Studies with MR of the brain have found that T1-weighted imaging is best for identification of subependymal nodules, whereas fluid-attenuated inversion recovery pulse images are more sensitive than spin-echo sequences to cortical and subcortical tubers (Kato et al 1997). T2-weighted images may show subcortical white matter changes, and shadows from subependymal nodules may indent the walls of the ventricles. MR imaging demonstrates cyst-like structures that are commonly seen immediately adjacent to cortical tubers or within dysplastic lesions (Van Tassel et al 1997a).
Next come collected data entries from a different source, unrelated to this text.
End provider_facts.

(** ** The provider and its loader, as the claims state them *)






Section provider_claims.
Context `{Platform}.

Lemma after_resolution_exec ctor w :
  exec (after_resolution (Some ctor)) w = set_trace (trace w ++ support_calls) w.
Proof.
  unfold exec, after_resolution, support_calls.
  destruct window_shaka_Player; simpl; [|by rewrite app_nil_r, set_trace_same].
  destruct isBrowserSupported; simpl; [by rewrite app_nil_r, set_trace_same|].
  apply world_ext; simpl; try reflexivity. by rewrite <- app_assoc.
Qed.

Lemma provider_setup_exec ctor w :
  setup_runs w →
  resolution_order (provider_library w) = Some ctor →
  exec ShakaProvider.setup w
  = set_trace (trace w ++ calls ShakaProvider.setup w)
      (exec (ShakaController.setup ctor) (set_provider_ctor (Some ctor) w)).
Proof.
  intros Hr Hres. rewrite (provider_setup_resolved ctor w Hr Hres).
  unfold exec at 1. unfold ShakaProvider.setup, ShakaLibLoader.new.
  unfold mbind, M_bind. simpl. unfold exec at 1.
  rewrite (startLoading_resolved_at _ _ ctor)
    by (done || (apply setup_callback_returns; exact Hr)).
  unfold ShakaLibLoader.onLoadStart, ShakaLibLoader.onLoaded.
  unfold mbind at 1. unfold M_bind at 1. simpl.
  unfold mbind at 1. unfold M_bind at 1. unfold mbind at 1. unfold M_bind at 1. simpl.
  rewrite setup_callback_run by exact Hr.
  rewrite !setup_exec by exact Hr. unfold support_calls, build_calls.
  destruct window_shaka_Player; simpl;
    [destruct isBrowserSupported; simpl|];
    (apply world_ext; simpl; try reflexivity;
     rewrite ?app_nil_r; repeat (rewrite <- app_assoc; simpl); done).
Qed.



(** C8. Server-side, [load] throws the error with the message
    ['[vidstack] can not load shaka provider server-side'] and builds no
    provider; a provider is built and returned in a browser only. *)
Theorem load_throws_server_side target context :
  (__SERVER__ = true →
     ShakaProviderLoader.load target context
     = inl (Error "[vidstack] can not load shaka provider server-side"))
  ∧ (∀ provider,
       ShakaProviderLoader.load target context = inr provider →
       __SERVER__ = false ∧ provider = ShakaProvider.new target context).
Proof.
  unfold ShakaProviderLoader.load. split.
  - by intros ->.
  - intros provider. destruct __SERVER__; [done|].
    destruct (__DEV__ && _); [done|]. by intros [= <-].
Qed.

End provider_claims.

(** ** What keeps a player wired *)

Create HintDb only_calls.

Lemma only_calls_ret {A} (a : A) : only_calls (mret a : M A).
Proof. intros w. exists []. unfold exec. simpl. by rewrite app_nil_r, set_trace_same. Qed.

Lemma only_calls_skip : only_calls skip.
Proof. apply only_calls_ret. Qed.

Lemma only_calls_throw {A} (t : Thrown) : only_calls (throw t : M A).
Proof. intros w. exists []. unfold exec. simpl. by rewrite app_nil_r, set_trace_same. Qed.

Lemma only_calls_gets {A} (f : World → A) : only_calls (gets f).
Proof. intros w. exists []. unfold exec. simpl. by rewrite app_nil_r, set_trace_same. Qed.

Lemma only_calls_emit (e : Effect) : only_calls (emit e).
Proof. intros w. by exists [e]. Qed.

Lemma only_calls_bind {A B} (m : M A) (f : A → M B) :
  only_calls m → (∀ a, only_calls (f a)) → only_calls (m ≫= f).
Proof.
  intros Hm Hf w. destruct (Hm w) as [d Hd]. unfold exec, mbind, M_bind in *.
  destruct (m w) as [[a|t] w1]; simpl in *; subst w1.
  - destruct (Hf a (set_trace (trace w ++ d) w)) as [d' Hd']. unfold exec in Hd'.
    rewrite Hd'. exists (d ++ d'). apply world_ext; simpl; try reflexivity.
    by rewrite app_assoc.
  - by exists d.
Qed.

Lemma only_calls_for_of {A} (xs : list A) (body : A → M unit) :
  (∀ x, only_calls (body x)) → only_calls (for_of xs body).
Proof.
  intros Hb. induction xs as [|x xs IH]; simpl.
  - apply only_calls_ret.
  - apply only_calls_bind; [apply Hb|]. by intros _.
Qed.

Lemma only_calls_forEach_from {A} (k : nat) (xs : list A) (body : A → nat → M unit) :
  (∀ x j, only_calls (body x j)) → only_calls (forEach_from k xs body).
Proof.
  intros Hb. revert k. induction xs as [|x xs IH]; intros k; simpl.
  - apply only_calls_ret.
  - apply only_calls_bind; [apply Hb|]. by intros _.
Qed.

Lemma only_calls_configure i config : only_calls (configure i config).
Proof. apply only_calls_emit. Qed.

Lemma only_calls_getVariantTracks i : only_calls (getVariantTracks i).
Proof. apply only_calls_gets. Qed.

Lemma only_calls_getMediaElement i : only_calls (getMediaElement i).
Proof. apply only_calls_gets. Qed.

#[global] Hint Resolve only_calls_ret only_calls_skip only_calls_throw
  only_calls_gets only_calls_emit only_calls_configure
  only_calls_getVariantTracks only_calls_getMediaElement : only_calls.

Ltac solve_only_calls :=
  repeat first
    [ progress auto with only_calls
    | apply only_calls_bind; [|intros ?]
    | apply only_calls_for_of; intros ?
    | apply only_calls_forEach_from; intros ? ?
    | match goal with
      | |- only_calls (match ?x with _ => _ end) => destruct x
      end ].

Section invariants.
Context `{Platform}.

Lemma only_calls_run_handler h event : only_calls (ShakaController.run_handler h event).
Proof.
  destruct h; simpl;
    unfold ShakaController.dispatchShakaEvent, ShakaController.onError,
      ShakaController.onManifestUpdated, ShakaController.onLoaded,
      ShakaController.onTracksChanged, ShakaController.onVariantChanged,
      forEach, getVariantTracks, getMediaElement;
    solve_only_calls.
Qed.

Lemma only_calls_fire i event : only_calls (fire i event).
Proof. unfold fire. solve_only_calls; apply only_calls_run_handler. Qed.

Lemma only_calls_onUserQualityChange : only_calls ShakaController.onUserQualityChange.
Proof.
  unfold ShakaController.onUserQualityChange, ShakaController.disableAutoQuality,
    configure, getVariantTracks.
  solve_only_calls.
Qed.

Lemma only_calls_qualities_change : only_calls qualities_change.
Proof. unfold qualities_change. solve_only_calls. Qed.

Lemma only_calls_qualities_call_enableAuto : only_calls qualities_call_enableAuto.
Proof.
  unfold qualities_call_enableAuto, ShakaController.enableAutoQuality, configure.
  solve_only_calls.
Qed.

Lemma only_calls_loadSource src preload : only_calls (ShakaProvider.loadSource src preload).
Proof.
  unfold ShakaProvider.loadSource, ShakaController.loadSource. solve_only_calls.
Qed.

(** Calls alone leave a player wired and the host hooked. *)
Lemma wired_only_calls {A} (m : M A) i w :
  only_calls m → wired i w → wired i (exec m w).
Proof.
  intros Hm [Hi Hl]. destruct (Hm w) as [d ->]. split; [exact Hi|exact Hl].
Qed.

Lemma hooked_only_calls {A} (m : M A) w :
  only_calls m → hooked w → hooked (exec m w).
Proof.
  intros Hm [He Hc]. destruct (Hm w) as [d ->]. split; [exact He|exact Hc].
Qed.

(** So do new tracks, a new state of the host, and a new callback. *)
Lemma wired_with_variantTracks i j tracks w :
  wired i w → wired i (with_variantTracks j tracks w).
Proof.
  intros [Hi Hl]. split; [done|]. rewrite <- Hl.
  unfold listeners_of, with_variantTracks. simpl.
  rewrite list_lookup_alter. case_decide; [subst j|done].
  by destruct (players w !! i).
Qed.

Lemma wired_with_host_state i canPlay source auto selected getById w :
  wired i w → wired i (with_host_state canPlay source auto selected getById w).
Proof. done. Qed.

Lemma hooked_with_host_state canPlay source auto selected getById w :
  hooked w → hooked (with_host_state canPlay source auto selected getById w).
Proof. done. Qed.

Lemma hooked_with_variantTracks j tracks w :
  hooked w → hooked (with_variantTracks j tracks w).
Proof. done. Qed.

Lemma wired_onInstance i callback w :
  wired i w → wired i (exec (ShakaProvider.onInstance callback) w).
Proof.
  intros Hw. unfold exec, ShakaProvider.onInstance, ShakaController.onInstance,
    call_callback, mbind, M_bind. simpl.
  destruct (controller_instance w); simpl;
    [destruct (callback_throws callback); simpl|]; try done; by case_bool_decide.
Qed.

Lemma hooked_onInstance callback w :
  hooked w → hooked (exec (ShakaProvider.onInstance callback) w).
Proof.
  intros Hw. unfold exec, ShakaProvider.onInstance, ShakaController.onInstance,
    call_callback, mbind, M_bind. simpl.
  destruct (controller_instance w); simpl;
    [destruct (callback_throws callback); simpl|]; try done; by case_bool_decide.
Qed.

(** Whatever happens after [setup], short of [destroy] and of a second
    [setup], the player stays wired and the host hooked. *)
Lemma wired_step i s w : wired i w → wired i (step s w).
Proof.
  intros Hw. destruct s; simpl.
  - by apply wired_only_calls; [apply only_calls_fire|].
  - by apply wired_only_calls; [apply only_calls_qualities_change|].
  - by apply wired_only_calls; [apply only_calls_qualities_call_enableAuto|].
  - by apply wired_with_variantTracks.
  - by apply wired_with_host_state.
  - by apply wired_onInstance.
  - by apply wired_only_calls; [apply only_calls_loadSource|].
Qed.

Lemma hooked_step s w : hooked w → hooked (step s w).
Proof.
  intros Hw. destruct s; simpl.
  - by apply hooked_only_calls; [apply only_calls_fire|].
  - by apply hooked_only_calls; [apply only_calls_qualities_change|].
  - by apply hooked_only_calls; [apply only_calls_qualities_call_enableAuto|].
  - by apply hooked_with_variantTracks.
  - by apply hooked_with_host_state.
  - by apply hooked_onInstance.
  - by apply hooked_only_calls; [apply only_calls_loadSource|].
Qed.

Lemma wired_run i steps w : wired i w → wired i (run steps w).
Proof.
  revert w. induction steps as [|s steps IH]; intros w Hw; [done|].
  simpl. by apply IH, wired_step.
Qed.

Lemma hooked_run steps w : hooked w → hooked (run steps w).
Proof.
  revert w. induction steps as [|s steps IH]; intros w Hw; [done|].
  simpl. by apply IH, hooked_step.
Qed.

Lemma wired_after_setup ctor steps w :
  setup_runs w →
  wired (length (players w)) (run steps (exec (ShakaController.setup ctor) w)).
Proof. intros Hr. by apply wired_run, setup_wired. Qed.

Lemma hooked_after_setup ctor steps w :
  setup_runs w →
  qualities_onChange (host w) = [] →
  hooked (run steps (exec (ShakaController.setup ctor) w)).
Proof. intros Hr E. by apply hooked_run, setup_hooked. Qed.

(** [#callbacks] never holds a callback twice. *)
Lemma callbacks_NoDup_new video ctx :
  NoDup (controller_callbacks (ShakaProvider.new video ctx)).
Proof. constructor. Qed.

Lemma callbacks_NoDup_onInstance callback w :
  NoDup (controller_callbacks w) →
  NoDup (controller_callbacks (exec (ShakaProvider.onInstance callback) w)).
Proof.
  intros Hnd. unfold exec, ShakaProvider.onInstance, ShakaController.onInstance,
    call_callback, mbind, M_bind. simpl.
  destruct (controller_instance w); simpl;
    [destruct (callback_throws callback); simpl|]; try done;
    case_bool_decide; simpl; try done;
    apply NoDup_app; (split; [done|]); (split; [|apply NoDup_singleton]);
    intros x Hx ->%list_elem_of_singleton; done.
Qed.

Lemma callbacks_NoDup_dispose callback w :
  NoDup (controller_callbacks w) →
  NoDup (controller_callbacks (exec (ShakaController.onInstance_dispose callback) w)).
Proof. intros Hnd. simpl. by apply NoDup_filter. Qed.

End invariants.

(** ** Support of the environment *)

Import Demo.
Newer imaging modalities are becoming available for evaluating the disease burden and for noninvasive surgical planning. They have added significantly to our knowledge of the disease. Magnetization transfer imaging (MTI) can depict more tubers and white matter anomalies than conventional spin echo images in older children and adults. Dual inversion recovery MRI has been reported to depict cortical tubers as very bright signals in comparison to high-resolution T2 or FLAIR imaging. Computational morphometry MRI has been used to objectively quantify the brain lesions in tuberous sclerosis complex. This has revealed that the highest frequency of tubers is in the frontal lobes and the highest density is in the parietal lobe. Decreased bilateral gray matter volumes and white matter tracts have been reported to correlate with memory deficits in tuberous sclerosis complex. Proton magnetic resonance spectroscopy (MRS) studies have shown a pattern of decreased N-acetylaspartate/creatine and increased myoinositol/creatine ratios in tubers, reflecting decreased neurons and increased glial cells, respectively. Evidence of hypomyelination in tuberous sclerosis complex is also reflected by the low fractional anisotropy values of the perilesional white matter. Increased apparent diffusion coefficient (ADC) value has been noted in epileptogenic tubers and hamartomas and may be used to identify the epileptogenic cortical tuber. Diffusion tensor imaging (DTI) can potentially be used to detect and define the epileptic circuitry as it evolves with chronicity and increasing severity of epilepsy. Interictal 2-deoxy-2-[18F]fluoro-D-glucose positron emission tomography (FDG-PET) scanning in tuberous sclerosis complex has detected small cortical tubers similar to FLAIR images, but with a larger area of glucose hypometabolism. It has also been shown that the seizure activity often originates from the mildly hypometabolic regions adjacent to the cortical tubers rather than directly from the tuber. Alpha[11C]methyl-L-tryptophan positron emission tomography (AMT-PET) has been used in the identification of the epileptogenic zone (Luat et al 2007).
EEG is recommended at initial diagnosis of all patients, irrespective of a history of seizures. This should be followed by a 24 hour video EEG monitoring if there are any abnormalities on routine EEG or if there are any symptoms of neuropsychiatric disease.